A line below contains "- intros x Hx.", and a later one contains "intros E. apply". Repeat both, with every line between them, exactly.

[Opening MATERIAL FOR THIS EXERCISE section]

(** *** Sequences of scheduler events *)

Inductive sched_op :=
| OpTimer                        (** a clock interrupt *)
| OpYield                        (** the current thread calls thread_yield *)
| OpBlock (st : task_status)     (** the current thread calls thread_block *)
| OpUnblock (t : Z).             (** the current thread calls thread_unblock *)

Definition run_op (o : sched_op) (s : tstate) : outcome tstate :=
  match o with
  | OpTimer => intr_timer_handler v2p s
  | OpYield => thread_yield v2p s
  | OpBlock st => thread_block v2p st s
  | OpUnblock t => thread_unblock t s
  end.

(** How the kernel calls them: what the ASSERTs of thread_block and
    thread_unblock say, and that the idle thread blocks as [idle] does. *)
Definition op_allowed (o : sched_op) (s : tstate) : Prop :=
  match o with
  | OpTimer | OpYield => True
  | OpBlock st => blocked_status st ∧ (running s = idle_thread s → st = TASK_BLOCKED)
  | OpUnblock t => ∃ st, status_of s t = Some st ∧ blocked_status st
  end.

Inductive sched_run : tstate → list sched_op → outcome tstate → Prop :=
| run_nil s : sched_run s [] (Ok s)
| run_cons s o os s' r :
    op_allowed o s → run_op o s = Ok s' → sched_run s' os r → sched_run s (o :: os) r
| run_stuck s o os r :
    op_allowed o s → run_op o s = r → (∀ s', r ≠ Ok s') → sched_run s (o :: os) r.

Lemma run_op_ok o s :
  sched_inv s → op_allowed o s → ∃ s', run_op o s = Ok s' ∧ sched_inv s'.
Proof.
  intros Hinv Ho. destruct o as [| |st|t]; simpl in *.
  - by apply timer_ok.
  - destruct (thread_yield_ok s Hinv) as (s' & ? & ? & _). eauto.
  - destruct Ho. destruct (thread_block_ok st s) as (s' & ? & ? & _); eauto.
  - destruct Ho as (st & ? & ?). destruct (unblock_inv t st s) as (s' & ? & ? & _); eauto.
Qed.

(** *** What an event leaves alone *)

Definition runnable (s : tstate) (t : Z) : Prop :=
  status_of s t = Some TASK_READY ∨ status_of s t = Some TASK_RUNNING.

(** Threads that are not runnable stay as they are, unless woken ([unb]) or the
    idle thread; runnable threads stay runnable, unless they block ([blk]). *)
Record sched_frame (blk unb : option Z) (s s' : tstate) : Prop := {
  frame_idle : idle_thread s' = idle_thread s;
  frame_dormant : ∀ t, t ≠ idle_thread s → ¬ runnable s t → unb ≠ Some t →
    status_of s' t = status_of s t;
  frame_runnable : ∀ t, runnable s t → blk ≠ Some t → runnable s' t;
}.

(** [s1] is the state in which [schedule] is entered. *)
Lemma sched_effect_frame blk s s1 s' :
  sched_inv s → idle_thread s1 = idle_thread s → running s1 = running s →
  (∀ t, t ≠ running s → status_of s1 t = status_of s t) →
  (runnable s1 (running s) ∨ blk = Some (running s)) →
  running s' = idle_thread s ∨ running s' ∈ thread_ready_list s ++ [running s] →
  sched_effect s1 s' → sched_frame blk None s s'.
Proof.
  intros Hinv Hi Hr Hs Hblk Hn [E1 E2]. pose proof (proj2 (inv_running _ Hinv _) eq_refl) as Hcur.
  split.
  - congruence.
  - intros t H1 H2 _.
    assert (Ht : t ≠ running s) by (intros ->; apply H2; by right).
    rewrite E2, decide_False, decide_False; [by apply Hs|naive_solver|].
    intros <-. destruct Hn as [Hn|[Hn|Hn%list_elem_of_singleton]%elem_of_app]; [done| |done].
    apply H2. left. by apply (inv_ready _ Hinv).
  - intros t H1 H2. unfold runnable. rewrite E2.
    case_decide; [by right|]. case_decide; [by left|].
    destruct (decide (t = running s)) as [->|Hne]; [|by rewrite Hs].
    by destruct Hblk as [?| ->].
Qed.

[Closing MATERIAL FOR THIS EXERCISE section]
[Opening MATERIAL FOR THIS EXERCISE section]

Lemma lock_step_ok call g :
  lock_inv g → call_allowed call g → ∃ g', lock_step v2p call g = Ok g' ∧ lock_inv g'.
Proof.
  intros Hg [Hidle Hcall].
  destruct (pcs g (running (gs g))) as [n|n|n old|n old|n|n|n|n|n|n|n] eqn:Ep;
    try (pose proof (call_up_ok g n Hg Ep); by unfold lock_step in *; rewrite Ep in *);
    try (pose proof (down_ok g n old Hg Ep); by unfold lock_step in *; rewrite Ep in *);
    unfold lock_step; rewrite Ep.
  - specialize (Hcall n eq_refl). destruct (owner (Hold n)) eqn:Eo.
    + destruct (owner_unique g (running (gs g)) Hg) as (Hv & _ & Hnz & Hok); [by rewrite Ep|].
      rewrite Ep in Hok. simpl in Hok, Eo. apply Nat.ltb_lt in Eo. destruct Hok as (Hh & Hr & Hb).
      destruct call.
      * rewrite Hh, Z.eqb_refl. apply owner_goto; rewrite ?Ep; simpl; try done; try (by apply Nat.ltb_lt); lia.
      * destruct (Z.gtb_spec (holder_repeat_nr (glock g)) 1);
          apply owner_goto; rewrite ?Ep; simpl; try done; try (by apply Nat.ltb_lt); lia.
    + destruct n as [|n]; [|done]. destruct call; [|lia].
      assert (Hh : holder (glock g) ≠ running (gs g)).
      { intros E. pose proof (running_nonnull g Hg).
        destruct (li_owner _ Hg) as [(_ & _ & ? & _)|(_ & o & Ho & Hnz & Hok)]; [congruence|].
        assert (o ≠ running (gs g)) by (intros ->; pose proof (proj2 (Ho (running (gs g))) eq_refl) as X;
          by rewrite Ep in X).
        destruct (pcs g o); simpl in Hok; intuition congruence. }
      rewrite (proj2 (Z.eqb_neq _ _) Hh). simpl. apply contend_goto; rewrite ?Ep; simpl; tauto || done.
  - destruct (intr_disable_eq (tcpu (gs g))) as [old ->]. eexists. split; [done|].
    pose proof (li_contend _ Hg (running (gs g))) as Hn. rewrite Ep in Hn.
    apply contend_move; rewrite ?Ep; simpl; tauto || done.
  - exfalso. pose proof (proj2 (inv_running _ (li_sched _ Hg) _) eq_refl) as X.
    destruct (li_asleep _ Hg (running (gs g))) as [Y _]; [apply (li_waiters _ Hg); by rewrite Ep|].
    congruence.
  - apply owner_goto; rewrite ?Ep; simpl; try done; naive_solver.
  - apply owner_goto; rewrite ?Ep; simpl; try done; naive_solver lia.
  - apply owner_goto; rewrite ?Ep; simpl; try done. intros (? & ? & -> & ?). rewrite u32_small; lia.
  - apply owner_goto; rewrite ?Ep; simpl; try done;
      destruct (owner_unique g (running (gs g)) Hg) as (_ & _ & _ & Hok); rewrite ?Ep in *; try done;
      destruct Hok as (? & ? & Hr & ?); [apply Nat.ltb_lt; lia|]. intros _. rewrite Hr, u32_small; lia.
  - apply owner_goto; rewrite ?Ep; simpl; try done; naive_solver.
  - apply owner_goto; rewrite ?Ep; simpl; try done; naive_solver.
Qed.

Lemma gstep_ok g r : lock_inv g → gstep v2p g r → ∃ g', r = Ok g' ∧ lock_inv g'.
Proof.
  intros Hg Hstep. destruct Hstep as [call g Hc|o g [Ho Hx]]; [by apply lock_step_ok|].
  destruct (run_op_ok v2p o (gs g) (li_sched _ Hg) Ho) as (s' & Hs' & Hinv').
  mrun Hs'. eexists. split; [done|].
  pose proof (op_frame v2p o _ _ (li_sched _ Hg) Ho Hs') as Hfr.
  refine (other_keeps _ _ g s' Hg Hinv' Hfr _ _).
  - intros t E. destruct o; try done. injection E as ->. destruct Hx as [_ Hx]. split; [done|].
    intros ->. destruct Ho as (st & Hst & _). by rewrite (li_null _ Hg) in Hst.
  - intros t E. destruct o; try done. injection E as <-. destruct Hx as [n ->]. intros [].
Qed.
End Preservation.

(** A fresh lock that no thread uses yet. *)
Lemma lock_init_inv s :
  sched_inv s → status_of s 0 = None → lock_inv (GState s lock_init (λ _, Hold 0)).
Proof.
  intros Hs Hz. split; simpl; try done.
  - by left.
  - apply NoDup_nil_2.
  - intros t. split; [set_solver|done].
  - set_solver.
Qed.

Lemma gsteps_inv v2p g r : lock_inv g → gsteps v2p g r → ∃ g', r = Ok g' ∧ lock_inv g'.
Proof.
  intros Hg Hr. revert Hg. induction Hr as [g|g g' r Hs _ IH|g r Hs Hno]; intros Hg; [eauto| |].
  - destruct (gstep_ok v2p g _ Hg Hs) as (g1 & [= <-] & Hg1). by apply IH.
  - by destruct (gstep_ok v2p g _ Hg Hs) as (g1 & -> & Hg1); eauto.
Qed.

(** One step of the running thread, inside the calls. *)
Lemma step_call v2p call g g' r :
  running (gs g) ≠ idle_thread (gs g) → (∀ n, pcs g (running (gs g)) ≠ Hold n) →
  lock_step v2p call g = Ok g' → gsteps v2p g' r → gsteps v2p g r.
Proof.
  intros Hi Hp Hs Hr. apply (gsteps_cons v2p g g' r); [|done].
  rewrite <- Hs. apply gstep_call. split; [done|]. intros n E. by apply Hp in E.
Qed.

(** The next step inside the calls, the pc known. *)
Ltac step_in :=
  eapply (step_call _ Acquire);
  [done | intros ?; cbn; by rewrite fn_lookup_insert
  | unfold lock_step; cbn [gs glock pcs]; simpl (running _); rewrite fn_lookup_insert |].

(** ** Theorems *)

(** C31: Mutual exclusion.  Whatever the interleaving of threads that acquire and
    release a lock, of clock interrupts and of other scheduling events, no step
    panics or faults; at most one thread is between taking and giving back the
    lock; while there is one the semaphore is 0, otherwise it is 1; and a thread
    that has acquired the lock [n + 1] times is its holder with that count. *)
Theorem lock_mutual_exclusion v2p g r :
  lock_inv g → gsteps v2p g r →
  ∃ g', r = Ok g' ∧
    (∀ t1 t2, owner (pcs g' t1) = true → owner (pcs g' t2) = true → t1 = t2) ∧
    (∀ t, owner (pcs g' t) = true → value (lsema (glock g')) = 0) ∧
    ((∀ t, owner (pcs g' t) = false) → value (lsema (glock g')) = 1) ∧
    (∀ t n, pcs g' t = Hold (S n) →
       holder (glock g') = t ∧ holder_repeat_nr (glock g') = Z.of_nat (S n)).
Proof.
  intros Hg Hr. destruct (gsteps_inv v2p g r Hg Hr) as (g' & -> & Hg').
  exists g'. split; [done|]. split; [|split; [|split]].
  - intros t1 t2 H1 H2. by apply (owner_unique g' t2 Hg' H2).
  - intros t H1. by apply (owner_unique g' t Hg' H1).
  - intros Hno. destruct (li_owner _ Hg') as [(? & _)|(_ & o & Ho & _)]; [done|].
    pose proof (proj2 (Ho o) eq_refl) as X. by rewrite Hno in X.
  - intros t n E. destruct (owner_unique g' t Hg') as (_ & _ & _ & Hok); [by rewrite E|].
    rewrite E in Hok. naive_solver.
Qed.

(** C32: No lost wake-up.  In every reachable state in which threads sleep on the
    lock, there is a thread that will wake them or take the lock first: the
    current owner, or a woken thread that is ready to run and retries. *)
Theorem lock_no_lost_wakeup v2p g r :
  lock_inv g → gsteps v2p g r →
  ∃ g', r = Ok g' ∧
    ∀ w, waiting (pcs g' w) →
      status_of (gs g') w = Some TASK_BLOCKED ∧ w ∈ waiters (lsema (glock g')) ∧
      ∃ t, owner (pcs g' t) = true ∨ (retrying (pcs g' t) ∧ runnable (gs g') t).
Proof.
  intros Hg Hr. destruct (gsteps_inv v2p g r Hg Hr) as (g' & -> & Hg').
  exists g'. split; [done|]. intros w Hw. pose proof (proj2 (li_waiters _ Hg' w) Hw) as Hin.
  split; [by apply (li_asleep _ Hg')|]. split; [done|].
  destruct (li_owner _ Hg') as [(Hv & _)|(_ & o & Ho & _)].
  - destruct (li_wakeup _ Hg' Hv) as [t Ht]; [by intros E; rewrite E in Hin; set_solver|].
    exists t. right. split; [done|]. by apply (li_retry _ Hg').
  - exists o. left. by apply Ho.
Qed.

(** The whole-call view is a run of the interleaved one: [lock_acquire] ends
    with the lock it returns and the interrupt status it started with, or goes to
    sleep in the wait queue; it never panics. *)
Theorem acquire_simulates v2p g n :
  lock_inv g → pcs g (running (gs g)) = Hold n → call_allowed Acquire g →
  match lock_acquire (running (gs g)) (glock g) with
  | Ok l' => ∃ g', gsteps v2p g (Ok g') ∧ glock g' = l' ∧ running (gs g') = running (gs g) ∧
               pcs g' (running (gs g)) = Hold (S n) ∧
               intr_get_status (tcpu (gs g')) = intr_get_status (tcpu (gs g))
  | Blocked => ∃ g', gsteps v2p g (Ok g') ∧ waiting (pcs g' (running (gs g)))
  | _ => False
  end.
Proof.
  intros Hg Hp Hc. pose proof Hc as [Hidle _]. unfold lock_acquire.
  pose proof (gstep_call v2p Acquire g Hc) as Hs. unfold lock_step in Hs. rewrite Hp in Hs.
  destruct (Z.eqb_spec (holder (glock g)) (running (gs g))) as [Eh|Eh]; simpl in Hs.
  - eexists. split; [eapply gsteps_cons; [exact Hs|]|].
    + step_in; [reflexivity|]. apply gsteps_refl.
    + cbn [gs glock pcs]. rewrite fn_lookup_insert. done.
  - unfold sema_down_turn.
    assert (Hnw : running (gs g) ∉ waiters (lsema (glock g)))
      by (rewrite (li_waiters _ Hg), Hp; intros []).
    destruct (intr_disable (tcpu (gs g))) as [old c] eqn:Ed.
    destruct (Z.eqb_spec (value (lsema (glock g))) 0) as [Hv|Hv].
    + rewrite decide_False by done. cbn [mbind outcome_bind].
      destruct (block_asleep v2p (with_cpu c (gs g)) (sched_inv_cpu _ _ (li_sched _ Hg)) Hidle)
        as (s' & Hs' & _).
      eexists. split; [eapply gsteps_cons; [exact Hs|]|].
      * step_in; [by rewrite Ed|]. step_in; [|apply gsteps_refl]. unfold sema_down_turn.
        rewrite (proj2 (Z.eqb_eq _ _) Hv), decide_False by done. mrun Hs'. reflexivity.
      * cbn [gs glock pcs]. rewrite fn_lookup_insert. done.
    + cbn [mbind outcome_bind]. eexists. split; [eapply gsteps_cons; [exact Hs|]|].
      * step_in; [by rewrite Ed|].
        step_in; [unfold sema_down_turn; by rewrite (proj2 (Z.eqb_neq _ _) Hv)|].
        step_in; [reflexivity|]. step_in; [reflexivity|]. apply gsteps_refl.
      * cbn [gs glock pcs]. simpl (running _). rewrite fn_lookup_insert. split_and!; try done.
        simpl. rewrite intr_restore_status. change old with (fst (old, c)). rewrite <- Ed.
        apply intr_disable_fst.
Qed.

[Closing MATERIAL FOR THIS EXERCISE section]
[Opening MATERIAL FOR THIS EXERCISE section]

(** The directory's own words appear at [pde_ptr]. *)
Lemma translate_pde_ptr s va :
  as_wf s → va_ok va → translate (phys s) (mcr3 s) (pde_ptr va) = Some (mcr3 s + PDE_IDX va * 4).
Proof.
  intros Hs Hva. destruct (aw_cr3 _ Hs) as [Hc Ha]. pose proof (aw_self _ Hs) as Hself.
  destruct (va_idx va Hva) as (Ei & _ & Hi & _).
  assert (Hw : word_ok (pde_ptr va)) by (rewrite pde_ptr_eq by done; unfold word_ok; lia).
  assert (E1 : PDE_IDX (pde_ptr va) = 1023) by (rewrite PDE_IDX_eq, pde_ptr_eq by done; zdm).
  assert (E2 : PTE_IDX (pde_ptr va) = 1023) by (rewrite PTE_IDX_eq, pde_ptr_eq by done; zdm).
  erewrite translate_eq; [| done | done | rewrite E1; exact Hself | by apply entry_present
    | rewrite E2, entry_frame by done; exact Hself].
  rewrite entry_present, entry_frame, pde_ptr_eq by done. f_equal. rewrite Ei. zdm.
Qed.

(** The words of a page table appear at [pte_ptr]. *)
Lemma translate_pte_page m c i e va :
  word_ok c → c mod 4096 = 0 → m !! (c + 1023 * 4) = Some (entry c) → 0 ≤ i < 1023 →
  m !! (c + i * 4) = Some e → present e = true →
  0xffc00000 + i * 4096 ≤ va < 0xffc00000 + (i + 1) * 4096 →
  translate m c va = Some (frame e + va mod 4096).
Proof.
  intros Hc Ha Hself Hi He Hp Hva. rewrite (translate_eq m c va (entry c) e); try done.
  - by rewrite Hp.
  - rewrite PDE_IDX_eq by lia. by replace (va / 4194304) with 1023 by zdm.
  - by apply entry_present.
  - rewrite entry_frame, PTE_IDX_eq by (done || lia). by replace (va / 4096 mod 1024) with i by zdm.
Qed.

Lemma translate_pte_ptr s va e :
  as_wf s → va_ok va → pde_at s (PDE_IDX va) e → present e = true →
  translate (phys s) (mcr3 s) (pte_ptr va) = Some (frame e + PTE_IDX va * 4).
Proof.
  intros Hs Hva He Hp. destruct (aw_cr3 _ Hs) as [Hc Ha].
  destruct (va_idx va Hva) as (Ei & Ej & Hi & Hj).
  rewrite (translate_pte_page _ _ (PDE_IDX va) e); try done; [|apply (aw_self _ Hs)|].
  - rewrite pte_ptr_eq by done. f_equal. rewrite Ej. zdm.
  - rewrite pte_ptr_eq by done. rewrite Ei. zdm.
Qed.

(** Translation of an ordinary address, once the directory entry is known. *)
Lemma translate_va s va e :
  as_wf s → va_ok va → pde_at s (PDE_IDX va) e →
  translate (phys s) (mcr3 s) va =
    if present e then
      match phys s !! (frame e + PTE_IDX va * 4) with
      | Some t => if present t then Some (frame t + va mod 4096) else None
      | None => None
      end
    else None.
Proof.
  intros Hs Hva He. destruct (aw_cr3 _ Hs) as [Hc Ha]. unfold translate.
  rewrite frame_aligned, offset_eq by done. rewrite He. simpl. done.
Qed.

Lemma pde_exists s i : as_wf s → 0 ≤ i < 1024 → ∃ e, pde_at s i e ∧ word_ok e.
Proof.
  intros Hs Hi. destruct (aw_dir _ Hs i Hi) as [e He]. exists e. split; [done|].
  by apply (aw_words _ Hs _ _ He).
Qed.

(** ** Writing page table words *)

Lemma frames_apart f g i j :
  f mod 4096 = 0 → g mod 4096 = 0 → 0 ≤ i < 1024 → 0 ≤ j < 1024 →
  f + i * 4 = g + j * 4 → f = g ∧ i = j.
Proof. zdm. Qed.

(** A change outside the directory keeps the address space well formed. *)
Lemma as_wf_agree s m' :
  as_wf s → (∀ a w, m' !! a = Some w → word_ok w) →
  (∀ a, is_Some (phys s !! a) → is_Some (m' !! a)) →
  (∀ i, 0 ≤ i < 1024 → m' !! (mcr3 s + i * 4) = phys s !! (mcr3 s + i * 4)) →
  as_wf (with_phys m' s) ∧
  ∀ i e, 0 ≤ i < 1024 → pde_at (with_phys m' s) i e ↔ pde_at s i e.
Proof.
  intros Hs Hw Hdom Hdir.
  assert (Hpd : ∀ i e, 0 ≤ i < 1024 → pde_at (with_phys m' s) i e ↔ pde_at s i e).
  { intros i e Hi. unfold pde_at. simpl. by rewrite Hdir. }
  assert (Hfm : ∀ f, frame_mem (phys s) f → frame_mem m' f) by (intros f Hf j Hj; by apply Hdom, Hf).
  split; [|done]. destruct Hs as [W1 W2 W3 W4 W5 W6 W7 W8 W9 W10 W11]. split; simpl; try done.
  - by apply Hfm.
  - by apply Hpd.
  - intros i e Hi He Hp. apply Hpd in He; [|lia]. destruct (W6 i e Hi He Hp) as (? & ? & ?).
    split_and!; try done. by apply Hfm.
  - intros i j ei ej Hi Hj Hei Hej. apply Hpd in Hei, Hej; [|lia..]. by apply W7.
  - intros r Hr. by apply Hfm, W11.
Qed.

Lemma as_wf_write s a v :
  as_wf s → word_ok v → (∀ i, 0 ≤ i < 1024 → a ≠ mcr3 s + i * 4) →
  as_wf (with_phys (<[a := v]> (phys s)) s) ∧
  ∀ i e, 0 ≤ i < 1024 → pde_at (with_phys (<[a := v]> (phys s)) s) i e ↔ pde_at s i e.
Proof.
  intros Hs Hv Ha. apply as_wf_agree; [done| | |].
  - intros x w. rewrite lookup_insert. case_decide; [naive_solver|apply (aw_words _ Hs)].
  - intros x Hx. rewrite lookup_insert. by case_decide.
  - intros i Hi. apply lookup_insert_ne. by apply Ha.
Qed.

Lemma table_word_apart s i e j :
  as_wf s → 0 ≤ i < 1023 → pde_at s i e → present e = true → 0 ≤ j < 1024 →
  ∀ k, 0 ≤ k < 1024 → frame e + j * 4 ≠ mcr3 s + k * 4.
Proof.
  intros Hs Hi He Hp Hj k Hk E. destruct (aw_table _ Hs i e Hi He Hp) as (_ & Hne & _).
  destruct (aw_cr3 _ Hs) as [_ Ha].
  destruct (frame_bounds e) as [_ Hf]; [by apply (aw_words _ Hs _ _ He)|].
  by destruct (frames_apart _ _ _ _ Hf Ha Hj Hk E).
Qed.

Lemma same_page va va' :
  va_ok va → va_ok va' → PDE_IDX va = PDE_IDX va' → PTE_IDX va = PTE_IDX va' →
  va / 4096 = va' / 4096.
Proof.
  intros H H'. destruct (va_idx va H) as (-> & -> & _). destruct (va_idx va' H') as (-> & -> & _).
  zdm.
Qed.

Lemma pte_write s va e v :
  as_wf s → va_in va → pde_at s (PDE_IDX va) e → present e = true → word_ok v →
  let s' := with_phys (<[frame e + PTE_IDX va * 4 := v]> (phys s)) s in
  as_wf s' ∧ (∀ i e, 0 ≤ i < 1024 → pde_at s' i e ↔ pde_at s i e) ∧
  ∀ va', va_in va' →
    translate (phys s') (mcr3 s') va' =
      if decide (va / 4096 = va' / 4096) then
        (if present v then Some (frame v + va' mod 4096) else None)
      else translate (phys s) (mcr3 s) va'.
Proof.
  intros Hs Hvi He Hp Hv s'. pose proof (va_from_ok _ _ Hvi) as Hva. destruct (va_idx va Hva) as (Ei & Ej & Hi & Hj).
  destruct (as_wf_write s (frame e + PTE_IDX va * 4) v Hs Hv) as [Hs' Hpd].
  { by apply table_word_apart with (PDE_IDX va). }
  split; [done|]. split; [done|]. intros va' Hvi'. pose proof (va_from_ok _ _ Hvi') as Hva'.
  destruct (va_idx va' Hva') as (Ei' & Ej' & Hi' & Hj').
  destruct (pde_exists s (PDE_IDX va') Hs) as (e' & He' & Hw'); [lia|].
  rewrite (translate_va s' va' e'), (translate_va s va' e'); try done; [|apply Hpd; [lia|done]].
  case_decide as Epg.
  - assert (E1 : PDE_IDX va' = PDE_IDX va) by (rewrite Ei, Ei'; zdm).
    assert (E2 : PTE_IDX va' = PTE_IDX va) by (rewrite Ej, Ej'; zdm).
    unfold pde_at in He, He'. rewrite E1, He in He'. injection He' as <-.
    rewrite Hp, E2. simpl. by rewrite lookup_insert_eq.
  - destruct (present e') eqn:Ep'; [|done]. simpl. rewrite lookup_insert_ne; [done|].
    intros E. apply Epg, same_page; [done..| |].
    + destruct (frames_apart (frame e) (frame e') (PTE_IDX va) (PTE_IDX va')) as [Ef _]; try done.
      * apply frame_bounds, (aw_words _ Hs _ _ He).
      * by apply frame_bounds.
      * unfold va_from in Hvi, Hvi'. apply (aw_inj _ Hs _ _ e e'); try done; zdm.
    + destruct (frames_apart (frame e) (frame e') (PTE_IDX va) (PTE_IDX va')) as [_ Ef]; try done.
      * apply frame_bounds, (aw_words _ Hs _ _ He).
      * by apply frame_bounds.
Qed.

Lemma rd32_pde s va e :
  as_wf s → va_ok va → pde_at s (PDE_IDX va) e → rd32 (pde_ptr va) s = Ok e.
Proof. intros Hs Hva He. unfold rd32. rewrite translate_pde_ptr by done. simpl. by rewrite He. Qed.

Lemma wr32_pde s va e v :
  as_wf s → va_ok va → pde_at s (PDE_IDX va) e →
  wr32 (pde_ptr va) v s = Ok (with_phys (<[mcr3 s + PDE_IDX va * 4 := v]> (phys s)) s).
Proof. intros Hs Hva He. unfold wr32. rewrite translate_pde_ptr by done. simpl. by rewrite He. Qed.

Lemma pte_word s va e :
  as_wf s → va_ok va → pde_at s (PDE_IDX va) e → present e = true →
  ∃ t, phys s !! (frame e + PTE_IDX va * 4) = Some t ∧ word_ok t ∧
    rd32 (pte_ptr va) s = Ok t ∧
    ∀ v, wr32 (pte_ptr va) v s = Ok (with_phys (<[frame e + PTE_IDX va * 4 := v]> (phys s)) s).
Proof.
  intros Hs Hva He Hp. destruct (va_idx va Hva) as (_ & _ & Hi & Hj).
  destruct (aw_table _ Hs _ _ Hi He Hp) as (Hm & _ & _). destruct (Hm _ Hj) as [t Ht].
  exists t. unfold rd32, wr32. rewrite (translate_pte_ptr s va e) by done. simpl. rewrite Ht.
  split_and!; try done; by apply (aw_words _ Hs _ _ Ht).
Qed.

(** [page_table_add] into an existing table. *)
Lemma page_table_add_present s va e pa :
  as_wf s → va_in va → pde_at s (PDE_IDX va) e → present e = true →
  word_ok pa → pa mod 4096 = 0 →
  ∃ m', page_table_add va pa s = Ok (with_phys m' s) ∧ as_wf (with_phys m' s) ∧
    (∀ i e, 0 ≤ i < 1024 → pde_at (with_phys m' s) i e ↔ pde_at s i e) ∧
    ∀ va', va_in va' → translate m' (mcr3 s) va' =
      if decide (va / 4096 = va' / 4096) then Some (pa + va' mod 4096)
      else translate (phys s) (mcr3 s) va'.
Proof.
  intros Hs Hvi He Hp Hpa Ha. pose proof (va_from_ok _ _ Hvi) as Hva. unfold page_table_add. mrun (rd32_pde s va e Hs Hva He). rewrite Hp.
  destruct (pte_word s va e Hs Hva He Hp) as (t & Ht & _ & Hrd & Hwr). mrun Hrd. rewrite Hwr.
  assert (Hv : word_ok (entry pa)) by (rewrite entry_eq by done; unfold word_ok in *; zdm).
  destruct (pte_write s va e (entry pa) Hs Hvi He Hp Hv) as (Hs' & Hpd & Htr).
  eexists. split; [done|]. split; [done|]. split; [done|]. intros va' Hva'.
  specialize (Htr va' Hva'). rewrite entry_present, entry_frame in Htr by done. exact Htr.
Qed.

[Closing MATERIAL FOR THIS EXERCISE section]

REPLY TO THE EXERCISE »
  - intros x Hx. rewrite lookup_insert. by case_decide.
  - intros i Hi. apply lookup_insert_ne. by apply Ha.
Qed.

Lemma table_word_apart s i e j :
  as_wf s → 0 ≤ i < 1023 → pde_at s i e → present e = true → 0 ≤ j < 1024 →
  ∀ k, 0 ≤ k < 1024 → frame e + j * 4 ≠ mcr3 s + k * 4.
Proof.
  intros Hs Hi He Hp Hj k Hk E. destruct (aw_table _ Hs i e Hi He Hp) as (_ & Hne & _).
  destruct (aw_cr3 _ Hs) as [_ Ha].
  destruct (frame_bounds e) as [_ Hf]; [by apply (aw_words _ Hs _ _ He)|].
  by destruct (frames_apart _ _ _ _ Hf Ha Hj Hk E).
Qed.

Lemma same_page va va' :
  va_ok va → va_ok va' → PDE_IDX va = PDE_IDX va' → PTE_IDX va = PTE_IDX va' →
  va / 4096 = va' / 4096.
Proof.
  intros H H'. destruct (va_idx va H) as (-> & -> & _). destruct (va_idx va' H') as (-> & -> & _).
  zdm.
Qed.

Lemma pte_write s va e v :
  as_wf s → va_in va → pde_at s (PDE_IDX va) e → present e = true → word_ok v →
  let s' := with_phys (<[frame e + PTE_IDX va * 4 := v]> (phys s)) s in
  as_wf s' ∧ (∀ i e, 0 ≤ i < 1024 → pde_at s' i e ↔ pde_at s i e) ∧
  ∀ va', va_in va' →
    translate (phys s') (mcr3 s') va' =
      if decide (va / 4096 = va' / 4096) then
        (if present v then Some (frame v + va' mod 4096) else None)
      else translate (phys s) (mcr3 s) va'.
Proof.
  intros Hs Hvi He Hp Hv s'. pose proof (va_from_ok _ _ Hvi) as Hva. destruct (va_idx va Hva) as (Ei & Ej & Hi & Hj).
  destruct (as_wf_write s (frame e + PTE_IDX va * 4) v Hs Hv) as [Hs' Hpd].
  { by apply table_word_apart with (PDE_IDX va). }
  split; [done|]. split; [done|]. intros va' Hvi'. pose proof (va_from_ok _ _ Hvi') as Hva'.
  destruct (va_idx va' Hva') as (Ei' & Ej' & Hi' & Hj').
  destruct (pde_exists s (PDE_IDX va') Hs) as (e' & He' & Hw'); [lia|].
  rewrite (translate_va s' va' e'), (translate_va s va' e'); try done; [|apply Hpd; [lia|done]].
  case_decide as Epg.
  - assert (E1 : PDE_IDX va' = PDE_IDX va) by (rewrite Ei, Ei'; zdm).
    assert (E2 : PTE_IDX va' = PTE_IDX va) by (rewrite Ej, Ej'; zdm).
    unfold pde_at in He, He'. rewrite E1, He in He'. injection He' as <-.
    rewrite Hp, E2. simpl. by rewrite lookup_insert_eq.
  - destruct (present e') eqn:Ep'; [|done]. simpl. rewrite lookup_insert_ne; [done|].
    intros E. apply Epg, same_page; [done..| |].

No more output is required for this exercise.